### [Activity]
From the records below, output exactly the lines running from the line containing "c0 :: fmt =>" through the line containing "format_loop (S (length fmt)) fmt args.", and no others.

### [Available data]
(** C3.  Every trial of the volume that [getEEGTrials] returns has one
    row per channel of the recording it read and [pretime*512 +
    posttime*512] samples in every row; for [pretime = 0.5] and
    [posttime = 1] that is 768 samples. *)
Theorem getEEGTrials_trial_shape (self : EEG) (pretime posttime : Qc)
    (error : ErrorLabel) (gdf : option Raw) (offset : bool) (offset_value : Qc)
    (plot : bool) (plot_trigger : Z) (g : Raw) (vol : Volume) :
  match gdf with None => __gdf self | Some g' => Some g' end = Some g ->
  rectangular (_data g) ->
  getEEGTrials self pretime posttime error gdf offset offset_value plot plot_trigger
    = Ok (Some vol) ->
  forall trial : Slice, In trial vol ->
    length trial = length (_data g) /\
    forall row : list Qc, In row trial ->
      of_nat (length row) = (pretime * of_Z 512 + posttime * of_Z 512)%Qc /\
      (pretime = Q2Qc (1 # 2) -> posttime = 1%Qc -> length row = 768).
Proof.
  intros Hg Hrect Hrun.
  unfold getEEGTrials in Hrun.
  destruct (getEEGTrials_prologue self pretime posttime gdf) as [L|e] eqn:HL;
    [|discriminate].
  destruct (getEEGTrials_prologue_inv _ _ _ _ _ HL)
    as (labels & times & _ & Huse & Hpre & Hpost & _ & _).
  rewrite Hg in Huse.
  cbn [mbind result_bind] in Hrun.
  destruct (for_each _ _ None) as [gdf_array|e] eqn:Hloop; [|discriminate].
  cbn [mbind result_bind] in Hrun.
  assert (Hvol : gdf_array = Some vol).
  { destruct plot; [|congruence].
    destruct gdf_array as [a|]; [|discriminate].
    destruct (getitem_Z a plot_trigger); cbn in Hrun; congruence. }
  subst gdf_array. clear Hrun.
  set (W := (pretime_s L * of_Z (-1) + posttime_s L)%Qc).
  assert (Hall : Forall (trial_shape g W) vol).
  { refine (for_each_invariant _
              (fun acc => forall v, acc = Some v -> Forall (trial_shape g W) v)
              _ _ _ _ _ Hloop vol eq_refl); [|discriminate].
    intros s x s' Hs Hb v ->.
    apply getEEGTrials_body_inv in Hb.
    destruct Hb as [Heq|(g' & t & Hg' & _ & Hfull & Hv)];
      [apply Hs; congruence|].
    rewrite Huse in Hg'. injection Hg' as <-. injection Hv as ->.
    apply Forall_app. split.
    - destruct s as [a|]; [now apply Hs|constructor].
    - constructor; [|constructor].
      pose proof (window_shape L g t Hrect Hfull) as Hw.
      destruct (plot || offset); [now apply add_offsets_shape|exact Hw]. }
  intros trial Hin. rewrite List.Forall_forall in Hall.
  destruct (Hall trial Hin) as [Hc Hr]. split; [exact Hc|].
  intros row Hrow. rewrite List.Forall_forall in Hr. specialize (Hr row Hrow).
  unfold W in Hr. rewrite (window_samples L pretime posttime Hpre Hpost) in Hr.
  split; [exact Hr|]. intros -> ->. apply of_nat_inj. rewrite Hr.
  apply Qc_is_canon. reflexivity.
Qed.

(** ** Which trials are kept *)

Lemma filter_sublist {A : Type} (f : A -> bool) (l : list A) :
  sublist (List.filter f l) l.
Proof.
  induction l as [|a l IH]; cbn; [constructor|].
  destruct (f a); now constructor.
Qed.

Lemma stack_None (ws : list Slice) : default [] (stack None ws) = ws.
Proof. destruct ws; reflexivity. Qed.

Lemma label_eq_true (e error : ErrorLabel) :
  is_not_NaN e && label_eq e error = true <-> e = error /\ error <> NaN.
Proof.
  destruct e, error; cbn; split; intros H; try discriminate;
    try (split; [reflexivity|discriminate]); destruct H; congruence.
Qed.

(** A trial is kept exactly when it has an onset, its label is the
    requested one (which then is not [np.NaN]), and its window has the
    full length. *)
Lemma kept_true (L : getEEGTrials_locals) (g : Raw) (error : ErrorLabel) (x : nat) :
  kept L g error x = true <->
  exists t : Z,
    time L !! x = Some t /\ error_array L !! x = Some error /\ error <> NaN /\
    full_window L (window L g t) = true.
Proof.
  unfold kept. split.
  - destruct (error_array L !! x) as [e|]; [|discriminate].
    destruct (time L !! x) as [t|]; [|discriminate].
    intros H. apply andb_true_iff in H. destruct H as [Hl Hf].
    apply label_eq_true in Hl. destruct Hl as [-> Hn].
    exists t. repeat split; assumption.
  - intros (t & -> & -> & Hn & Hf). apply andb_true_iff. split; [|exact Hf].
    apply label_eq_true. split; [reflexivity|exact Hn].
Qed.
---
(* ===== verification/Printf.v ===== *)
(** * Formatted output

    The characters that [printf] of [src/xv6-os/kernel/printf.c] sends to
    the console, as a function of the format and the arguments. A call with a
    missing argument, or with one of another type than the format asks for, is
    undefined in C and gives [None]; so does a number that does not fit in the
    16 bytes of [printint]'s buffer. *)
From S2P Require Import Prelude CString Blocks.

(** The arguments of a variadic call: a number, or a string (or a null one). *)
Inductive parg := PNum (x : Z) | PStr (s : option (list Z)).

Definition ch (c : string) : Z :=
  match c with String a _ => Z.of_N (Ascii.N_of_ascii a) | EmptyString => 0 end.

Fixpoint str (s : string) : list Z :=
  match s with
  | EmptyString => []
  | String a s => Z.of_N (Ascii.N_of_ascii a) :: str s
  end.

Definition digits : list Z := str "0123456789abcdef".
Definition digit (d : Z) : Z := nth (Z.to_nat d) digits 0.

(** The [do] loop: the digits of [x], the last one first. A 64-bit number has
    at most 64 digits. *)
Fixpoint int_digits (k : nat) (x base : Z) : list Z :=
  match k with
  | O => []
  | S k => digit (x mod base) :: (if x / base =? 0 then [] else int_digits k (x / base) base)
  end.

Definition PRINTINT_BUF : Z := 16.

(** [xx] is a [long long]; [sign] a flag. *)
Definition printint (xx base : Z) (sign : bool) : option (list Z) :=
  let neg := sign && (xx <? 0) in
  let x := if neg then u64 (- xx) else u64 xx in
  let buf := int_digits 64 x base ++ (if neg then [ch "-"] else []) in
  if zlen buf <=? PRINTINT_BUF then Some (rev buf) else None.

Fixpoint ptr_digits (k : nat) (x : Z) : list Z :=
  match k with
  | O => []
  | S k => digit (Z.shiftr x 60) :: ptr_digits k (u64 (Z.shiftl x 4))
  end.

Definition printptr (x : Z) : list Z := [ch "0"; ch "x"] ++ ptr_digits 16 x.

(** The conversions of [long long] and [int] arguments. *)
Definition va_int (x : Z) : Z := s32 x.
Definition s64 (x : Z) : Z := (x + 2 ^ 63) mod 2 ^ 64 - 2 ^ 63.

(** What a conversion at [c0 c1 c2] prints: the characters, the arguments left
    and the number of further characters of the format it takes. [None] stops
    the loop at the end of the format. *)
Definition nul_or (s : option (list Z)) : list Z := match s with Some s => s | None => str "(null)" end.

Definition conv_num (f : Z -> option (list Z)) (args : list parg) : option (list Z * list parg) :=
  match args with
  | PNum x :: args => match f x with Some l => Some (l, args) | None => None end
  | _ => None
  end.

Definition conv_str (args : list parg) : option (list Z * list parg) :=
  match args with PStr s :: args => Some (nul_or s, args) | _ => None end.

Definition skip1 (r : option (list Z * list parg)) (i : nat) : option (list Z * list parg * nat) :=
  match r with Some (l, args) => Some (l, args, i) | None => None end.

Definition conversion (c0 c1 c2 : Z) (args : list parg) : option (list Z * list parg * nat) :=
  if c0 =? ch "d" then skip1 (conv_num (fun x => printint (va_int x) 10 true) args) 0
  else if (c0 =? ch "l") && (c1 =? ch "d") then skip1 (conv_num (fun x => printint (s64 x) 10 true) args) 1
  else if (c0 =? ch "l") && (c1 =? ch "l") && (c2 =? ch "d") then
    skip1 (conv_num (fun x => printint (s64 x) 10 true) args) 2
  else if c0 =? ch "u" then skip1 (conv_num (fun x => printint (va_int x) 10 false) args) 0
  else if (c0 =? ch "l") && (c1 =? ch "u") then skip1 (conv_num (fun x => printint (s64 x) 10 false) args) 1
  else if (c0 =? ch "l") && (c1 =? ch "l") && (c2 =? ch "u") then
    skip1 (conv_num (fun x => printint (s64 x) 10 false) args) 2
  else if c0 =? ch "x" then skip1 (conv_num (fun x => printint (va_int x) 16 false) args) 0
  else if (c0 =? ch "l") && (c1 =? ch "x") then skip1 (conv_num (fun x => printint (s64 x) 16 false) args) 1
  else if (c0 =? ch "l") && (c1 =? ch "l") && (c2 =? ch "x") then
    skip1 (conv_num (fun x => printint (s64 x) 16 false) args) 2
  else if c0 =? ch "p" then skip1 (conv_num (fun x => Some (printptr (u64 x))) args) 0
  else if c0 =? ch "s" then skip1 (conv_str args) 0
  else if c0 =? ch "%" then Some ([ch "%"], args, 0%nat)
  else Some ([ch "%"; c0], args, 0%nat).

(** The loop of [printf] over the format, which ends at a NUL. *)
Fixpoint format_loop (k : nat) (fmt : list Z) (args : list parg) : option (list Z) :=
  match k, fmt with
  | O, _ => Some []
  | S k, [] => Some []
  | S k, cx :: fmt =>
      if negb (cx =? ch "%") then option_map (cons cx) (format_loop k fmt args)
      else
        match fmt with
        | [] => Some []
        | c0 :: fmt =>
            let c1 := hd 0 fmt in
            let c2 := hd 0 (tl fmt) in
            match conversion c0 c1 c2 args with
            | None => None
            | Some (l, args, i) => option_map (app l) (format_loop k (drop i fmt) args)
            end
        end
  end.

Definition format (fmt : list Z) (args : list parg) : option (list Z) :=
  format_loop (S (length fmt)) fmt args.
--
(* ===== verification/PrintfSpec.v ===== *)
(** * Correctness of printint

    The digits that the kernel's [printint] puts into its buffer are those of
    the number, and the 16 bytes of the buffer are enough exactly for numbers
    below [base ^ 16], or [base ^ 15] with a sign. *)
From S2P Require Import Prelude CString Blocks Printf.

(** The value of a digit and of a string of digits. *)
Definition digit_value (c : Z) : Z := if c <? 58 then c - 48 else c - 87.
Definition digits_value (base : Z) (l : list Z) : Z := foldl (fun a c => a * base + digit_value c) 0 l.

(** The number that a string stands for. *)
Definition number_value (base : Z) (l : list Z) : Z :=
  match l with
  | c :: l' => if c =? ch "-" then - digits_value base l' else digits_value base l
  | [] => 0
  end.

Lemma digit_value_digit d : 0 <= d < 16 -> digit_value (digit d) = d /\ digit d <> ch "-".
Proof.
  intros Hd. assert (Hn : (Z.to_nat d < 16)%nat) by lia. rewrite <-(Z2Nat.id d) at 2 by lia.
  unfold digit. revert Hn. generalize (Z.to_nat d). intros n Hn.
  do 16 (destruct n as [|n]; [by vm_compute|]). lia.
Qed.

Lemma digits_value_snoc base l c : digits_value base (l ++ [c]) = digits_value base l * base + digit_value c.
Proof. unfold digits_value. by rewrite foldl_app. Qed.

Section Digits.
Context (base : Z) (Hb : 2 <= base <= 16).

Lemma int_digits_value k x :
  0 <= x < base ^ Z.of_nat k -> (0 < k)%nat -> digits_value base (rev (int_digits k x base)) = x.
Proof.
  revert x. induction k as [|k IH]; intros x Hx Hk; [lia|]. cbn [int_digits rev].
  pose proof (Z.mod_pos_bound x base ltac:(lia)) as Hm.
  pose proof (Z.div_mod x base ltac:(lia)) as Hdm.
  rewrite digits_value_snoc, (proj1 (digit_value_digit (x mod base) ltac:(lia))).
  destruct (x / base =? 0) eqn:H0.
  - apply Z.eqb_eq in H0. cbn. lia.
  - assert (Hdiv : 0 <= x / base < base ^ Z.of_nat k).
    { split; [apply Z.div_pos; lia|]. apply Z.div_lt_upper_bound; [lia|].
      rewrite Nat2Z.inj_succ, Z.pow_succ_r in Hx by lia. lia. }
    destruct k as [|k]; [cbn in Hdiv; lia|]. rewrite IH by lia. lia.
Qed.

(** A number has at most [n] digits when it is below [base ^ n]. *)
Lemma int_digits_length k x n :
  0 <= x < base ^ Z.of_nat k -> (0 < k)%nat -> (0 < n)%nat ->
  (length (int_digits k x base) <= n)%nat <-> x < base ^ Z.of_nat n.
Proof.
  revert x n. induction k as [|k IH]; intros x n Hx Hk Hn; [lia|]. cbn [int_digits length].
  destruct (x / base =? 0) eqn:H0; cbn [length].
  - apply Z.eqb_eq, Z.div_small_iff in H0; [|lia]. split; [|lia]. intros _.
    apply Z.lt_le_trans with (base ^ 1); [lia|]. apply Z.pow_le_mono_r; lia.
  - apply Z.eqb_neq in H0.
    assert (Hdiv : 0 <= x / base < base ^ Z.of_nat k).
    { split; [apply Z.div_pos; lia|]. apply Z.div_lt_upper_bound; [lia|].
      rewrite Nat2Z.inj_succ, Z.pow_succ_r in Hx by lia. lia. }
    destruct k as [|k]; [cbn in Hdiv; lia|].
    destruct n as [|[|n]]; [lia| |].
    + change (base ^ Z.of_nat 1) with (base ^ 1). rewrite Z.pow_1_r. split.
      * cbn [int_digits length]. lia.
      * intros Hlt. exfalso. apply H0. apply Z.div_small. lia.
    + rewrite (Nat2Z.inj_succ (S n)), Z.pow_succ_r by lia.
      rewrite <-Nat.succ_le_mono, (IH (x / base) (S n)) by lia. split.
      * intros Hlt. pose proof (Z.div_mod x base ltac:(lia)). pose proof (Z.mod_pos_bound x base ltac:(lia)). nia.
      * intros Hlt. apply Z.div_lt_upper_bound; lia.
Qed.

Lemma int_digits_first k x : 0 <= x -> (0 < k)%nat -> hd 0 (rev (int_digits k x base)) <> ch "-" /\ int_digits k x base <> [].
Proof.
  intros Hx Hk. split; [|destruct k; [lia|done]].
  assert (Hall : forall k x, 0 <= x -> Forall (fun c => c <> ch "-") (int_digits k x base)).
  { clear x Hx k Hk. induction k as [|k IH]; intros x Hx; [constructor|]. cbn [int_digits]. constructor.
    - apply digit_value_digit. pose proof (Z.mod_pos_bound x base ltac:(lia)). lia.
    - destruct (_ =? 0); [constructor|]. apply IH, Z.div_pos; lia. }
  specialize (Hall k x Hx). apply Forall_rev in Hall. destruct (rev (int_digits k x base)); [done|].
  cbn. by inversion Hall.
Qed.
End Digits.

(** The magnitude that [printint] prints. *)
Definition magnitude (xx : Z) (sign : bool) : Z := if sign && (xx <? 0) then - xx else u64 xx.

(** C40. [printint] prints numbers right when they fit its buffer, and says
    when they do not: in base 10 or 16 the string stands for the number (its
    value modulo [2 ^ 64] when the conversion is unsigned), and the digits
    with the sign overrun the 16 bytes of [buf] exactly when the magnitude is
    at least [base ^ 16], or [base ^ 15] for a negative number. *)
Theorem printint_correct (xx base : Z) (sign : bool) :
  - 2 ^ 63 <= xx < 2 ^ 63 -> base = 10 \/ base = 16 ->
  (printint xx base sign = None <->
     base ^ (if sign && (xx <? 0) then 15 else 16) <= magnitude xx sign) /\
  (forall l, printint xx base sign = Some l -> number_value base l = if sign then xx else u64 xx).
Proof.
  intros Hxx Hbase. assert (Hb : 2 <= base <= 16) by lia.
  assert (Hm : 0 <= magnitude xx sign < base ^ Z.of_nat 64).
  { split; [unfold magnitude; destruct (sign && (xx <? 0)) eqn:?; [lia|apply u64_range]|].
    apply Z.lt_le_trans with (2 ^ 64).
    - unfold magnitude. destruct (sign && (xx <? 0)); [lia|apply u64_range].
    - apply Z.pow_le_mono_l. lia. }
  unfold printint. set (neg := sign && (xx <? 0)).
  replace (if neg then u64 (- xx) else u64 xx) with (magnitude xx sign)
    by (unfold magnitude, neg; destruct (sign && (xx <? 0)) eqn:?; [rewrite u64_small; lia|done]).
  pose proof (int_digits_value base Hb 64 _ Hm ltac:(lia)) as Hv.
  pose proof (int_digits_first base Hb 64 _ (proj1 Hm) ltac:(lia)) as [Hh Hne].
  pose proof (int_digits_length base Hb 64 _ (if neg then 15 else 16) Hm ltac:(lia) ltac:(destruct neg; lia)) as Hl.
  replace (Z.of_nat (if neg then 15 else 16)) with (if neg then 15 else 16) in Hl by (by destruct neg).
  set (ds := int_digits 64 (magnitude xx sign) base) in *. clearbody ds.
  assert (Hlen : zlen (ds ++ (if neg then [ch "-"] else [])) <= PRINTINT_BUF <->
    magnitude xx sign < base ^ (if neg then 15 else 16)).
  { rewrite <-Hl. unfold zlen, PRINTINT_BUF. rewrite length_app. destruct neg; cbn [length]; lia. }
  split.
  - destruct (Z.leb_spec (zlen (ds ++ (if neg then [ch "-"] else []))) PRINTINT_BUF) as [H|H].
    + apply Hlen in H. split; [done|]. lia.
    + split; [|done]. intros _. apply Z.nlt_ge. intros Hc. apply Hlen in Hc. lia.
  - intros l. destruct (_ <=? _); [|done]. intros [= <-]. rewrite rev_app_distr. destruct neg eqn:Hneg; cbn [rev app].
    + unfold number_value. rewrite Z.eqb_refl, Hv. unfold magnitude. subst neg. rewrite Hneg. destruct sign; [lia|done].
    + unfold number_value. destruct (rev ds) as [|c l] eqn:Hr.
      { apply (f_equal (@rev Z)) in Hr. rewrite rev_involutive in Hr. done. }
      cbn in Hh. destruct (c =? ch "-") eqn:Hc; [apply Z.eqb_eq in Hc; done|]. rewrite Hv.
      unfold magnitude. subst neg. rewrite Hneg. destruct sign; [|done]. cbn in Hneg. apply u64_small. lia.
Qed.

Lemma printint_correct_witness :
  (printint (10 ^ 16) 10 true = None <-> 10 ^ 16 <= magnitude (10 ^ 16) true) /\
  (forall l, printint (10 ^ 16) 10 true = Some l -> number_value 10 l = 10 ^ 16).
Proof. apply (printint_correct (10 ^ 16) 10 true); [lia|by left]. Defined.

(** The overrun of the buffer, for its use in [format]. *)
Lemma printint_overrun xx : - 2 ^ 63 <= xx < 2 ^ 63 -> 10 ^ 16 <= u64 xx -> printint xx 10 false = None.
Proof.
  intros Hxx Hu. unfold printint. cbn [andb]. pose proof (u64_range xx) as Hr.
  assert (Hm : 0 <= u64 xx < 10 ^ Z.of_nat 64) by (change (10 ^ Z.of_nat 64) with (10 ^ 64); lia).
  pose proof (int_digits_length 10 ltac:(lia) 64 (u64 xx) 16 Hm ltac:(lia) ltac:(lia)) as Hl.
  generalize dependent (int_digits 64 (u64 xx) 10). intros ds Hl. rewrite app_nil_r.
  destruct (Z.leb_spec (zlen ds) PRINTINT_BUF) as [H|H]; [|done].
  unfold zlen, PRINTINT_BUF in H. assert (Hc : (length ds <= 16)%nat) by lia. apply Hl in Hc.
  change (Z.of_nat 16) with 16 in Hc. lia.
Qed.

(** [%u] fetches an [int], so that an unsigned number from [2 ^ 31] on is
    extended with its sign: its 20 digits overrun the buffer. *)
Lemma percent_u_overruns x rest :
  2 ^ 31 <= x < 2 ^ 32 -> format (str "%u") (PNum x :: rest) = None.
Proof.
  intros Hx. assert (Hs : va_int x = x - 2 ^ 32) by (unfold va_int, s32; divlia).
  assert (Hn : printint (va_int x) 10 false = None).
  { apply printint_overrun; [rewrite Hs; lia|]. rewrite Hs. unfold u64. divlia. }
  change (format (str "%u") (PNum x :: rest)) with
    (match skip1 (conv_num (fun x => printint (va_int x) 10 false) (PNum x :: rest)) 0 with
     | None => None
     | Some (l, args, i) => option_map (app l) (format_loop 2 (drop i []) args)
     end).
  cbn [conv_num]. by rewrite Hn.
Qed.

### [Solution]
        | c0 :: fmt =>
            let c1 := hd 0 fmt in
            let c2 := hd 0 (tl fmt) in
            match conversion c0 c1 c2 args with
            | None => None
            | Some (l, args, i) => option_map (app l) (format_loop k (drop i fmt) args)
            end
        end
  end.

Definition format (fmt : list Z) (args : list parg) : option (list Z) :=
  format_loop (S (length fmt)) fmt args.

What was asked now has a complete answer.